The start of second-quarter earnings releases will see publicly traded hospitals trying to match fairly tough comparable numbers from last year. There was also one less weekday in this year's second quarter to provide services.
"We'll be looking for them to reiterate (earnings) guidance for the year," said Brian Tanquilut, senior vice president of healthcare equity research at investment firm Jefferies & Co.
Giant HCA kicks off the hospital earnings season on July 25 followed over the next several days by Tenet Healthcare Corp., Community Health Systems, LifePoint Health and Universal Health Services.
Tanquilut said hospitals and their physician service vendors such as Envision Healthcare are coming to grips with "a new normal" of slowing admissions growth.
Hospitalizations are rising at 1% to 2% annually today vs. 3% to 4% in the years following the Affordable Care Act and related state Medicaid expansions.

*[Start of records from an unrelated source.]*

(** ** [recordFetchPayload.Validate] *)

(** X2.  [recordFetchPayload.Validate] accepts a payload exactly when
    it holds at least one raw id and every raw id holds a slash.  It
    then leaves the raw ids as they were and parses one record id per
    raw id, in input order: the record type is the text before the
    first slash, so that it holds no slash, and type, slash and key put
    together give the raw id back.  [ItemLen] is then the size of the
    batch. *)
Theorem recordFetchPayload_Validate_accepts (payload : recordFetchPayload) :
  ((recordFetchPayload_Validate payload).2 = None <->
   RawIDs payload <> [] /\
   Forall (fun rawID => hasSlash rawID = true) (RawIDs payload)) /\
  (forall p,
     recordFetchPayload_Validate payload = (p, None) ->
     RawIDs p = RawIDs payload /\
     formatID <$> RecordIDs p = RawIDs payload /\
     Forall (fun recordID => hasSlash (Type_ recordID) = false)
       (RecordIDs p) /\
     recordFetchPayload_ItemLen p = length (RawIDs payload)).
Proof.
  unfold recordFetchPayload_Validate, recordFetchPayload_ItemLen.
  case_decide as Hlen.
  { split; [|done]. split; [done|]. intros [Hne _].
    by apply length_zero_iff_nil in Hlen. }
  assert (RawIDs payload <> []) as Hne.
  { intros Hnil. by rewrite Hnil in Hlen. }
  destruct (rawIDs_parse (RawIDs payload))
    as [(ids & Hraw & Hfree)|(ids & bad & rest & Hraw & Hfree & Hbad)];
    rewrite Hraw.
  - rewrite recordFetchPayload_Validate_loop_all by done. simpl. split.
    + split; [|done]. intros _. rewrite <- Hraw. split; [done|].
      rewrite Hraw. apply Forall_hasSlash_formatID.
    + intros p [= <-]. simpl. by rewrite length_fmap.
  - rewrite recordFetchPayload_Validate_loop_bad by done. simpl.
    split; [|done]. split; [done|]. intros [_ Hall].
    apply Forall_app in Hall as [_ Hall].
    apply Forall_cons in Hall as [Hall _]. by rewrite Hbad in Hall.
Qed.

(** X3.  Round trip of record ids through [recordFetchPayload.Validate]:
    for a non-empty list of record ids whose types hold no slash, the
    payload of their texts (type, slash, key) is accepted, and the
    record ids it parses are the ones the texts were made of, in the
    same order.  A key may hold slashes: the text is split at its first
    slash only. *)
Theorem recordFetchPayload_Validate_round_trip (ids old : list RecordID) :
  ids <> [] ->
  Forall (fun recordID => hasSlash (Type_ recordID) = false) ids ->
  recordFetchPayload_Validate (mkFetchPayload old (formatID <$> ids)) =
    (mkFetchPayload ids (formatID <$> ids), None).
Proof.
  intros Hne Hfree. unfold recordFetchPayload_Validate. simpl.
  case_decide as Hlen.
  - rewrite length_fmap in Hlen. by apply length_zero_iff_nil in Hlen.
  - by rewrite recordFetchPayload_Validate_loop_all.
Qed.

Growth in the ranks of the newly insured from the ACA have flattened and nearly full national employment means few new people are getting employer-sponsored insurance to juice volumes, Tanquilut said, adding that dynamic also could begin to affect outpatient volumes. Envision recently throttled back guidance for growth in same-store ambulatory surgery volumes from the mid-to-high single digits to the low-to-mid single digits, Tanquilut said.
Despite concerns about a repeal of the ACA, investors in hospital stocks have stuck with them given the ability of management to navigate the choppy waters.
The Modern Healthcare Hospital Stock Index, encompassing nine major hospital companies, is essentially flat since the U.S. House of Representatives passed its version of ACA replacement on May 4.